Aid workers educate and empower young Moldovan women to explore healthy options for their futures. Courtesy Rachel Linden.
Aid workers educate and empower young Moldovan women to explore healthy options for their futures. Courtesy Rachel Linden.

Does the individual selling sex have a choice NOT to do so? Do they have options to choose something else in order to survive? Do they have control over their own bodies and lives? Prostitution is legal in Turkey, but Rose wasn't concerned about the legal particulars of what she was doing. She didn't want to be engaged in prostitution at all, but felt she had no other way to survive. 

All my interactions with women in prostitution and those of my colleagues who have worked in the red light districts of Europe for years highlight the reality that most women, like Rose, do not want to be in prostitution. They are doing so because they feel they have no other choice. Talking with a colleague who worked for more than a decade in Europe with women in prostitution, I asked her how many of the women she'd met wanted to be prostitutes. Her answer: zero. 

I know that some women willingly choose sex work as an occupation, but in my experience these are certainly the minority, especially in the economically disadvantaged post-Communist countries where I worked with a faith-based NGO for five years. There, women often come from poor, rural areas where economic opportunities are virtually non-existent. Many have dependents they must provide for. Often they are trapped in prostitution by the powerful forces of economic need and organized crime or relational manipulation from pimps. They do not have another choice. We need to work hard to change this reality. 

Women freed from trafficking are given an inspirational talk during a Moldovan church event. Courtesy Rachel Linden.
Women freed from trafficking are given an inspirational talk during a Moldovan church event. Courtesy Rachel Linden.

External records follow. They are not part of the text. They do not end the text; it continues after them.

(** C2.  Every call of pru_enqueue_segment that returns has filled the slot
    at queue_pos_ mod QUEUE_LEN (all its stores go there, and the ring
    buffer then showed the caller's segment in that slot) and has moved the
    cursor one past that slot, which is one step modulo QUEUE_LEN; a call
    that is still waiting has found that slot occupied, has left the cursor
    on it and has written nothing; and a call that finds the slot Empty
    returns.  With QUEUE_LEN = 4: four calls on the fresh channel return
    without waiting and leave the cursor at 4; while the consumer stays idle
    the fifth call stays in the wait loop for slot 0 whatever the bound,
    having written nothing; with a consumer that marks slot 0 Empty (just
    before the host's 60th operation) the fifth call is still waiting, slot 0
    holding the first segment, for every bound below 3, and for every bound
    from 3 on it returns after 3 waits with the fifth segment in slot 0 and
    the cursor at 1. *)
Theorem C2_cursor_once_per_enqueue :
  (forall (setup : Setup) fuel e w e' w',
     0 < QUEUE_LEN < UINT_MAX_1 ->
     (forall f, f ∈ copy_order) ->
     pru_enqueue_segment fuel e w = Returned e' w' ->
     let i := queue_pos_ w mod QUEUE_LEN in
     0 <= i < QUEUE_LEN /\
     queue_pos_ w' = i + 1 /\
     queue_pos_ w' mod QUEUE_LEN = (queue_pos_ w + 1) mod QUEUE_LEN /\
     (exists k d,
        host_log w' =
          host_log w ++ waits k ++ copy_stores i (set_state STATE_EMPTY e)
            ++ [Store i F_state (Word (state e))] ++ d /\
        List.filter is_store d = []) /\
     (exists r, r ∈ history w' /\ r !! Z.to_nat i = Some e)) /\
  (forall (setup : Setup) fuel e w wb,
     pru_enqueue_segment fuel e w = Blocked wb ->
     let i := queue_pos_ w mod QUEUE_LEN in
     (exists s, slot_is i s wb /\ state s <> STATE_EMPTY) /\
     queue_pos_ wb = i /\
     exists k, host_log wb = host_log w ++ waits k) /\
  (forall (setup : Setup) fuel e w,
     state e <> STATE_EMPTY ->
     slot_empty (queue_pos_ w mod QUEUE_LEN) w ->
     exists e' w', pru_enqueue_segment fuel e w = Returned e' w') /\
  (exists w4,
     @enqueue_all (board4 idle) 0 [sample 1; sample 2; sample 3; sample 4]
       (@opened (board4 idle)) = Returned tt w4 /\
     (WaitEvent ∉ host_log w4) /\
     queue_pos_ w4 = 4 /\
     ring_buffer w4 = [sample 1; sample 2; sample 3; sample 4] /\
     forall fuel, exists w5,
       @pru_enqueue_segment (board4 idle) fuel (sample 5) w4 = Blocked w5 /\
       ring_buffer w5 = ring_buffer w4 /\
       queue_pos_ w5 = 0 /\
       List.filter is_store (host_log w5) = List.filter is_store (host_log w4)) /\
  (exists w4 w5,
     @enqueue_all (board4 (one_shot 60)) 0
       [sample 1; sample 2; sample 3; sample 4]
       (@opened (board4 (one_shot 60))) = Returned tt w4 /\
     (WaitEvent ∉ host_log w4) /\
     queue_pos_ w4 = 4 /\
     (forall fuel, (fuel < 3)%nat -> exists wb,
        @pru_enqueue_segment (board4 (one_shot 60)) fuel (sample 5) w4
          = Blocked wb /\
        ring_buffer wb !! 0%nat = Some (sample 1)) /\
     (forall fuel, (3 <= fuel)%nat ->
        @pru_enqueue_segment (board4 (one_shot 60)) fuel (sample 5) w4
          = Returned (set_state 0 (sample 5)) w5) /\
     host_log w5 =
       host_log w4 ++ @waits 3
         ++ @copy_stores (board4 (one_shot 60)) 0 (set_state 0 (sample 5))
         ++ [Store 0 F_state (Word STATE_FILLED); StderrSegment 0 (sample 5)] /\
     ring_buffer w5 = [sample 5; sample 2; sample 3; sample 4] /\
     queue_pos_ w5 = 1).
Proof.
  split; [|split; [|split; [|split]]].
  - intros setup fuel e w e' w' HQ Hall Hrun.
    exact (enqueue_fills fuel e w e' w' HQ Hall Hrun).
  - intros setup fuel e w wb Hrun. exact (enqueue_blocked fuel e w wb Hrun).
  - intros setup fuel e w Hne Hfree. exact (enqueue_free fuel e w Hne Hfree).
  - destruct (@enqueue_all_free (board4 idle) 0
                [sample 1; sample 2; sample 3; sample 4]
                (@opened (board4 idle)) (board4_queue_len idle)
                declaration_order_complete)
      as (w4 & l & Hrun & Hqp & Hlog & Hl).
    { repeat constructor; discriminate. }
    { vm_compute. discriminate. }
    { vm_compute. discriminate. }
    { apply (@opened_free (board4 idle)). reflexivity. }
    exists w4. split; [exact Hrun|].
    assert (Hw4 : w4 = world_of (@enqueue_all (board4 idle) 0
                     [sample 1; sample 2; sample 3; sample 4]
                     (@opened (board4 idle))))
      by (rewrite Hrun; reflexivity).
    split; [|split; [|split]].
    + rewrite Hlog. intros Hin. apply elem_of_app in Hin as [Hin|Hin].
      * vm_compute in Hin. apply list_elem_of_singleton in Hin.
        discriminate Hin.
      * rewrite Forall_forall in Hl. specialize (Hl _ Hin). discriminate Hl.
    + rewrite Hw4. vm_compute. reflexivity.
    + rewrite Hw4. vm_compute. reflexivity.
    + intros fuel.
      destruct (@enqueue_blocked_while_idle (board4 idle) fuel (sample 5)
                  (sample 1) w4) as (w5 & H5 & Hr & Hq & Hs).
      { reflexivity. } { intros H; discriminate H. }
      { rewrite Hw4. vm_compute. split; [intros H; discriminate H|reflexivity]. }
      { intros H; discriminate H. }
      exists w5. split; [exact H5|]. split; [exact Hr|]. split; [|exact Hs].
      rewrite Hq, Hw4. vm_compute. reflexivity.
  - set (b := board4 (one_shot 60)).
    set (w4 := world_of (@enqueue_all b 0
                 [sample 1; sample 2; sample 3; sample 4] (@opened b))).
    set (w5 := world_of (@pru_enqueue_segment b 3 (sample 5) w4)).
    exists w4, w5.
    split; [vm_compute; reflexivity|].
    split.
    { intros Hin. vm_compute in Hin.
      repeat (apply elem_of_cons in Hin as [Hin|Hin]; [discriminate Hin|]).
      inversion Hin. }
    split; [vm_compute; reflexivity|].
    split.
    { intros fuel Hf.
      destruct fuel as [|[|[|fuel]]]; [| | |lia];
        eexists; (split; [vm_compute; reflexivity|vm_compute; reflexivity]). }
    split.
    { intros fuel Hf. apply (@enqueue_more_fuel b 3 fuel); [exact Hf|].
      vm_compute. reflexivity. }
    split; [vm_compute; reflexivity|].
    split; vm_compute; reflexivity.
Qed.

We should be less focused on the ideological and legal questions surrounding prostitution and far more on practically empowering individuals in prostitution with resources, options and opportunities. More than once I've read a detailed article outlining a particular ideological position on prostitution and find only at the end a brief sentence or two acknowledging that most people in prostitution do not want to be engaging in this occupation but have limited options and need a comprehensive system of support to empower them. Why is this incredibly important point seemingly getting so little attention? I think of Rose and the paltry help I had to offer her. She deserved more. 

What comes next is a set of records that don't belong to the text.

(** * pdf_toolkit: a shallow embedding of [pdf_toolkit.py]

    The toolkit stamps headers and page numbers on PDF pages, draws
    calibration grids, redacts rectangles and concatenates documents.
    Every function of the module is embedded below as a function over an
    explicit world (file system, log, document sessions).

    Numbers.  Python floats and ints used as coordinates are modelled as
    exact rationals [Q]; [int(x)] is truncation towards zero.
    Strings.  A Python [str] is modelled as a [string] whose characters
    are the code points below 256.
    Exceptions.  A statement continues, returns from the function or
    raises; [try / except / finally] is a combinator on such statements.
    Collaborators.  What pymupdf and [os.path] decide ([Rect.is_valid],
    the rectangles [show_pdf_page] accepts, [save], [abspath]) is a
    parameter of the operations (class [Collaborators]). *)

From Stdlib Require Import ZArith QArith Qminmax List String Ascii Bool Lia Lqa.
From Stdlib Require Import DecimalString Qround.
Import ListNotations.

Open Scope Z_scope.

(* ================================================================== *)
(** ** Python built-ins used by the module *)
(* ================================================================== *)

Module Py.
(** * Dynamic withdrawal strategy: projection and Guyton-Klinger simulation

    A shallow embedding of the numeric core of the application component
    ([src/unnamed/part_001], the version of [App.tsx] that has the
    withdrawal simulator): [projectionData], [generateRandomReturn],
    [runGKSimulation], [calculateSuccessRate] and [calculateMedianFinal].

    Numbers.  A TypeScript [number] is embedded in two ways.

    In [JS] it is an exact rational extended with the three IEEE special
    values the program can produce ([NaN], [+Infinity], [-Infinity]).
    Finite arithmetic is exact there: there is no rounding to 53 bits, no
    overflow, and a single zero, so a division of a positive number by
    zero is [+Infinity].  Every finite result is kept in lowest terms
    ([Qred]); results of concrete runs can then be compared with [=].
    This embedding carries the properties of the control flow, of the
    order of numbers and of their signs.  The runs evaluated in it have
    whole-number balances; a quotient such as a withdrawal rate is shown
    as the exact fraction where a double holds the nearest binary64
    value.

    In [Double] it is a binary64 double with the kernel's IEEE 754
    arithmetic.  The projector is embedded there a second time, for the
    properties that depend on how its additions round.

    Effects.  The only effect of the program is [Math.random]; the
    simulator threads the number of calls made so far through a small
    state monad, and the host's [Math] object is an argument.

    Loops.  Both horizons ([projection.years] and the [years] argument of
    [runGKSimulation]) are whole numbers of years, so both [for] loops are
    structural recursions on the number of passes that remain. *)

From Stdlib Require Import String.
From Stdlib Require Import QArith Qround Qabs Qreduction ZArith.
From Stdlib Require Import Uint63 PrimFloat FloatOps SpecFloat.
From Stdlib Require Import List Bool Arith Lia Lqa.
From Stdlib Require Import Permutation Sorted.
Import ListNotations.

Amidst the heated ideological debates, statistics and global controversy, we cannot forget what we should all be aiming for — the freedom and empowerment of each person to have true choice about their own bodies and lives. With this in mind, as champions of choice, let's persist in asking these strategic questions. 

How does each law or organizational mandate help provide individuals in prostitution with a choice? What are countries and NGOs doing to provide those in prostitution with resources and options? What laws need to change to protect and empower these individuals? 

Let's ask these questions until we hear answers, until we see change implemented. Remember, at its heart, the issue of prostitution is not about causes or ideologies, it is about people. Real people like Rose. 

Real people. Real lives. Let's help empower them with real choices.

Rachel Linden has a Master's Degree in Intercultural Studies from Wheaton College. She has nearly a decade of experience helping survivors of sexual trauma across the globe through nonprofit work. Her novel Becoming the Talbot Sisters (Thomas Nelson) deals intimately with this subject and releases May 1.